● **PROBLEM**: Look through the data below for the line with "(msg : string).", and transcribe it exactly together with each line after it up to and including the line with "mergeRequest : bool;". Give nothing else.

--- START ---

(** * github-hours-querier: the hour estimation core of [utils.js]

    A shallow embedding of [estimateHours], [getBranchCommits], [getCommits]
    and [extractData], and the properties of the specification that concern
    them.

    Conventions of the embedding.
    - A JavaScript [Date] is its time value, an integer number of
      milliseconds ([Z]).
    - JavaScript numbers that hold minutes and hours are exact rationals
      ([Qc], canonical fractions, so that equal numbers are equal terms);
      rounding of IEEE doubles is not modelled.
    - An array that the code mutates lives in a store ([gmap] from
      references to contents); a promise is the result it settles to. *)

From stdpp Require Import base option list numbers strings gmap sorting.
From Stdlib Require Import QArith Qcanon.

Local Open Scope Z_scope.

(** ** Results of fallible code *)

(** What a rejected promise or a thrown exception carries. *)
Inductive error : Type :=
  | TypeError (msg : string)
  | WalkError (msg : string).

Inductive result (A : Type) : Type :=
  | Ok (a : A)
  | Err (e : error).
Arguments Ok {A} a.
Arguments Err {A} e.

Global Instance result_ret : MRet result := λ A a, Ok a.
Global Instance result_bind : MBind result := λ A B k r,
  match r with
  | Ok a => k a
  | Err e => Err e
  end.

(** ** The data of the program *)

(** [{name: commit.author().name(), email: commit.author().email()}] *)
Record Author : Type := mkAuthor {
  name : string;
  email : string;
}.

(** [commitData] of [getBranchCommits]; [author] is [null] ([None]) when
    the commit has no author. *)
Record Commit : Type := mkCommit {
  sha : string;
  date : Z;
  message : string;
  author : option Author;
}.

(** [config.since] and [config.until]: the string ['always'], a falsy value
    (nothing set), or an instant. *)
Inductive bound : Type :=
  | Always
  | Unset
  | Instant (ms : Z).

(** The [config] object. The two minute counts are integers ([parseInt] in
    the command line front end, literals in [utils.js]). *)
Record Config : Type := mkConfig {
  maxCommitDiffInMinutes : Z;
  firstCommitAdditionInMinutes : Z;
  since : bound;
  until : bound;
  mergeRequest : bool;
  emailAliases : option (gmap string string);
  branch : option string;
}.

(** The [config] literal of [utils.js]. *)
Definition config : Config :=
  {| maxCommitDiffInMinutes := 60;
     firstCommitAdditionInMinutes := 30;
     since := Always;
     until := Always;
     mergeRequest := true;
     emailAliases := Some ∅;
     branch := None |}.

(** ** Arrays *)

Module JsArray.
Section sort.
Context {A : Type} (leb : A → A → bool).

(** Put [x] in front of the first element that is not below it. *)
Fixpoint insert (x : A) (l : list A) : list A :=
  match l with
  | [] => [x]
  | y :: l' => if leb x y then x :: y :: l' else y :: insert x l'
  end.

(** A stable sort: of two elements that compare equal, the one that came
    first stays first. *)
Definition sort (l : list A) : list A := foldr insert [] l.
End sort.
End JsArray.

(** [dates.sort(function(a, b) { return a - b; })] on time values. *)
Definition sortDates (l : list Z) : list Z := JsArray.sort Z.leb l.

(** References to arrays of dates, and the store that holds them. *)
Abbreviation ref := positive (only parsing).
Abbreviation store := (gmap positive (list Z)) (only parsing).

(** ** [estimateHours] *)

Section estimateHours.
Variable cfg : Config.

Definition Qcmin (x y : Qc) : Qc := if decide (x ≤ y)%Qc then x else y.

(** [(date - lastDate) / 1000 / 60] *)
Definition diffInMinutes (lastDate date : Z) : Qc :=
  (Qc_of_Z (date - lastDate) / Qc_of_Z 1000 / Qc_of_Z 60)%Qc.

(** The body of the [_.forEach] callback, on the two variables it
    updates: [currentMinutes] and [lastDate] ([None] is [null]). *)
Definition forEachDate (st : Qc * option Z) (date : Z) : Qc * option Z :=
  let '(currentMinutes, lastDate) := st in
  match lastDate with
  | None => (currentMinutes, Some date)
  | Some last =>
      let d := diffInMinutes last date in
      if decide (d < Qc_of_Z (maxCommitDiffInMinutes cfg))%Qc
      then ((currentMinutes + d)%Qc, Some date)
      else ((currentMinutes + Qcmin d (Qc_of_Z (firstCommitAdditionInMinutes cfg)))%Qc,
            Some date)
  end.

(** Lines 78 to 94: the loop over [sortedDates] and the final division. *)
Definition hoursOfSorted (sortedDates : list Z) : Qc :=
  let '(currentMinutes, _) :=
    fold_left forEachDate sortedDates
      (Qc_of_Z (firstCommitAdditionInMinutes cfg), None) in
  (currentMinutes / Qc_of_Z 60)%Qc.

--- END ---
--- START ---

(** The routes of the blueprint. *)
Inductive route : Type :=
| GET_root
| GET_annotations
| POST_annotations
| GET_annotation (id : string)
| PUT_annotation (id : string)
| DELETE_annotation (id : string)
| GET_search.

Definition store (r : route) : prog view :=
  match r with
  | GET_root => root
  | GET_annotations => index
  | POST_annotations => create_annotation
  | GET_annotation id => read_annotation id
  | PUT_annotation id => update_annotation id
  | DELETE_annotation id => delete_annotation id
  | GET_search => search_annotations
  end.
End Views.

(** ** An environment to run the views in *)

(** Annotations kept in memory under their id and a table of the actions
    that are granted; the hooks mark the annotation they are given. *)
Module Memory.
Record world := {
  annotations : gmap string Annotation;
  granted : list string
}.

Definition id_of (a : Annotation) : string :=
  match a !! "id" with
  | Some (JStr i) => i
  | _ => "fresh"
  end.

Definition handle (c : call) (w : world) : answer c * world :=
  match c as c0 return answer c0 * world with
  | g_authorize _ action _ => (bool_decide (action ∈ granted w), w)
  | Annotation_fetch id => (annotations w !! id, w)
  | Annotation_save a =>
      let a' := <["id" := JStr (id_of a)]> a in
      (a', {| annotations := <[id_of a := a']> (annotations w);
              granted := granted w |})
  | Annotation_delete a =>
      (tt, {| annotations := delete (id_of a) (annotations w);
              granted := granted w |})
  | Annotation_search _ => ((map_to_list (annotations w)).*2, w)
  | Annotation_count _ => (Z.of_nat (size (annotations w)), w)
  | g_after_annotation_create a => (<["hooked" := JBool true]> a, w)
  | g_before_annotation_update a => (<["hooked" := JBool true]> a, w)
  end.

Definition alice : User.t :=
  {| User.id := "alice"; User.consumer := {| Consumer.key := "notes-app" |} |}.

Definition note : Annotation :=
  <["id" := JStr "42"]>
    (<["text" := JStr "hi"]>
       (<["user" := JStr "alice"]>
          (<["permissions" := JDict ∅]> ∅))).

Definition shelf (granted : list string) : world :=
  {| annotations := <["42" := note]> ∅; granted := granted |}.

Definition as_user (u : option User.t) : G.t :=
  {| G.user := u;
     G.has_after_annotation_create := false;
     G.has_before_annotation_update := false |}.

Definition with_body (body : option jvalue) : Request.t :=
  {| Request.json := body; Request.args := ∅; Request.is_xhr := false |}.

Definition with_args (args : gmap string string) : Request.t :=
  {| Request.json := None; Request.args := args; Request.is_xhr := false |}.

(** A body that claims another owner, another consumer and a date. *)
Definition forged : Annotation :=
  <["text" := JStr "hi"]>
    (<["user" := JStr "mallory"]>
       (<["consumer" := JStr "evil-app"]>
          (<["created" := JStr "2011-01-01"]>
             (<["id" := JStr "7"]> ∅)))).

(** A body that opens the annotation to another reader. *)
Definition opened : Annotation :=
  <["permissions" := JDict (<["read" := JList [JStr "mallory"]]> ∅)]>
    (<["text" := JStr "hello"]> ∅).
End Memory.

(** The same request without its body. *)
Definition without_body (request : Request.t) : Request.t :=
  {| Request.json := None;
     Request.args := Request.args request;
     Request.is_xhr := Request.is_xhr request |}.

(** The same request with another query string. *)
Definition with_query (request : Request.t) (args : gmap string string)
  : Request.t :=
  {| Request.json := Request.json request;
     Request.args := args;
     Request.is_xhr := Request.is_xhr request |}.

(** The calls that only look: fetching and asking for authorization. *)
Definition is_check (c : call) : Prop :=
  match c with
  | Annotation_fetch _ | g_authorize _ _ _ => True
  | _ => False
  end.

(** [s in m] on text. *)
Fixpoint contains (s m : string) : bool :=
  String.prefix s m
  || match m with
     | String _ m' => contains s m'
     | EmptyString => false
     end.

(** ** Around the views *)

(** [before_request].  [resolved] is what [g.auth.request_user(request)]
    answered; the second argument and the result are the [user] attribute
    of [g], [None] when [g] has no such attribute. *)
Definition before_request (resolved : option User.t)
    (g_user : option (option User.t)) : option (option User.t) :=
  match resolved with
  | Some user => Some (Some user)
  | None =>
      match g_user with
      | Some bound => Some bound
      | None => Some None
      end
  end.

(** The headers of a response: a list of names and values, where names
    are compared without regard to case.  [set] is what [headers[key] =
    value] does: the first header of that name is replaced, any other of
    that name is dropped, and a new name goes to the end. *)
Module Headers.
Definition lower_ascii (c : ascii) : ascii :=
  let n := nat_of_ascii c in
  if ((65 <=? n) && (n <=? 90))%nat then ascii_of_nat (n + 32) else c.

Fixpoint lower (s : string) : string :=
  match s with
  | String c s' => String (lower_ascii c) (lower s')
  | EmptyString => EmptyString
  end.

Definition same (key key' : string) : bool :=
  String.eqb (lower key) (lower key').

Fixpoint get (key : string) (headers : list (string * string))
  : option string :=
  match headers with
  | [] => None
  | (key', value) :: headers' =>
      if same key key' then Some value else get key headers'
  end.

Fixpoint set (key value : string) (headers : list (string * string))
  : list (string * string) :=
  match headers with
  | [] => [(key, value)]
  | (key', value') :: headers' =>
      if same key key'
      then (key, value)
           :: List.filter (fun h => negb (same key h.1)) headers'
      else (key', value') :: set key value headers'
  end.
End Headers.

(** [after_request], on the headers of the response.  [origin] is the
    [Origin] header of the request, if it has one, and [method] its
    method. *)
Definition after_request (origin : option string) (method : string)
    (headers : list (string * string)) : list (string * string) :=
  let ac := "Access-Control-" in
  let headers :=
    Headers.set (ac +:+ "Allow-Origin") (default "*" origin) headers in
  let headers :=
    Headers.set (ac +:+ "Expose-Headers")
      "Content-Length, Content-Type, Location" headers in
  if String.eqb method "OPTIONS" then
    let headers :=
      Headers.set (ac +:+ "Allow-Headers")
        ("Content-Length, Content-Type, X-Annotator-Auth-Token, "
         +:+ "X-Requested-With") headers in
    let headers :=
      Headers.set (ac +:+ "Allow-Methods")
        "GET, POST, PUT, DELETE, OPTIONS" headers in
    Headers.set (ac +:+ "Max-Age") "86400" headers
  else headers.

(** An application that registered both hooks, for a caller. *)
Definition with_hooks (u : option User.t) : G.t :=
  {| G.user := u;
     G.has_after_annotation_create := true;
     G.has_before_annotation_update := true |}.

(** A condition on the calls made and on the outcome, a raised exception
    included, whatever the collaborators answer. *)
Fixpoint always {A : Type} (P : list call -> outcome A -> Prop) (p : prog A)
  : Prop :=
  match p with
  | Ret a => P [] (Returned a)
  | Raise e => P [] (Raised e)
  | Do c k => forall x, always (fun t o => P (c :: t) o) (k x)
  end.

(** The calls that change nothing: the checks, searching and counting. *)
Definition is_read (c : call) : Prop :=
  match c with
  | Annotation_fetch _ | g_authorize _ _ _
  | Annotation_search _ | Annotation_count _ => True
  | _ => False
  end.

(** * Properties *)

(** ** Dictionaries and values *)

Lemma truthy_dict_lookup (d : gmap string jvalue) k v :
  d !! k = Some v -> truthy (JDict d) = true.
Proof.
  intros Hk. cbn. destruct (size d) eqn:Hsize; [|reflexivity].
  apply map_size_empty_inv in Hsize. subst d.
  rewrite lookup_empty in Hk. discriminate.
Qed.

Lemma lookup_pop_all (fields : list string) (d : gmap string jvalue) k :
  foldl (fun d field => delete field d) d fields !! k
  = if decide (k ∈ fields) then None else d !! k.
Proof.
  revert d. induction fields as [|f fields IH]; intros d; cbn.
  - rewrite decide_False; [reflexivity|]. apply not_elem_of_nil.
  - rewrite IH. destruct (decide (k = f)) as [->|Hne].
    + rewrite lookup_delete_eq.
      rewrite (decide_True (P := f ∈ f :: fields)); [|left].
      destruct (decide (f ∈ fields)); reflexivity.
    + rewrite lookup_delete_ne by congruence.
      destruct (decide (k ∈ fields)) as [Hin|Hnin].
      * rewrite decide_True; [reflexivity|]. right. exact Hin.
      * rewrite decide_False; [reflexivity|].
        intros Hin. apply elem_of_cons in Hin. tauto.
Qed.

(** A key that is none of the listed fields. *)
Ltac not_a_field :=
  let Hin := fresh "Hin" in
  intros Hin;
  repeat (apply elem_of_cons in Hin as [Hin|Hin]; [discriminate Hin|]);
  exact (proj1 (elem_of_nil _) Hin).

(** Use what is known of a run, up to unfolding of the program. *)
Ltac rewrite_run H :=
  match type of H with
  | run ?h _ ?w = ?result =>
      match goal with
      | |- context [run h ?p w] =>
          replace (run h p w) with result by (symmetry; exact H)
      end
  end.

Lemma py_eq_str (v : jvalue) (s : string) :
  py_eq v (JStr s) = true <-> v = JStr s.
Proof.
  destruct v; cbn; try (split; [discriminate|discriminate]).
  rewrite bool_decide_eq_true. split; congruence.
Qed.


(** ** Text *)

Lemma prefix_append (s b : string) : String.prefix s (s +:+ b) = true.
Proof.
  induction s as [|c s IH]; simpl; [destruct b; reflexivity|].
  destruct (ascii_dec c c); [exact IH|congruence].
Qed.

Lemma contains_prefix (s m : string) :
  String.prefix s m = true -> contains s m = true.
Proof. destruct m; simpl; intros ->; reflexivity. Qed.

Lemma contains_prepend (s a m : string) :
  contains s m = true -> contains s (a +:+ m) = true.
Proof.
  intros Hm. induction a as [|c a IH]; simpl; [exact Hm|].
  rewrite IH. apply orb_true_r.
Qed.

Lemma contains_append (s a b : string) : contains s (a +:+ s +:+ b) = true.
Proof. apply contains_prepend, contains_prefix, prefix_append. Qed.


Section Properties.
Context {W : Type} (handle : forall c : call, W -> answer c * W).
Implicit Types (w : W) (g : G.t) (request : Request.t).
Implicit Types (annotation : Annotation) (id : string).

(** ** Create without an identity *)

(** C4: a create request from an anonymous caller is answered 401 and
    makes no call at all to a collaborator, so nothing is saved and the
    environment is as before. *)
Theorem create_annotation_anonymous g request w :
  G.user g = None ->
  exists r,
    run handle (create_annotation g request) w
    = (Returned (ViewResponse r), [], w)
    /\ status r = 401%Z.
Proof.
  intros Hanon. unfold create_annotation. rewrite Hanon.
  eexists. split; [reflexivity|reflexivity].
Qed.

--- END ---

● **REPLY TO THE EXERCISE**:
  | WalkError (msg : string).

Inductive result (A : Type) : Type :=
  | Ok (a : A)
  | Err (e : error).
Arguments Ok {A} a.
Arguments Err {A} e.

Global Instance result_ret : MRet result := λ A a, Ok a.
Global Instance result_bind : MBind result := λ A B k r,
  match r with
  | Ok a => k a
  | Err e => Err e
  end.

(** ** The data of the program *)

(** [{name: commit.author().name(), email: commit.author().email()}] *)
Record Author : Type := mkAuthor {
  name : string;
  email : string;
}.

(** [commitData] of [getBranchCommits]; [author] is [null] ([None]) when
    the commit has no author. *)
Record Commit : Type := mkCommit {
  sha : string;
  date : Z;
  message : string;
  author : option Author;
}.

(** [config.since] and [config.until]: the string ['always'], a falsy value
    (nothing set), or an instant. *)
Inductive bound : Type :=
  | Always
  | Unset
  | Instant (ms : Z).

(** The [config] object. The two minute counts are integers ([parseInt] in
    the command line front end, literals in [utils.js]). *)
Record Config : Type := mkConfig {
  maxCommitDiffInMinutes : Z;
  firstCommitAdditionInMinutes : Z;
  since : bound;
  until : bound;
  mergeRequest : bool;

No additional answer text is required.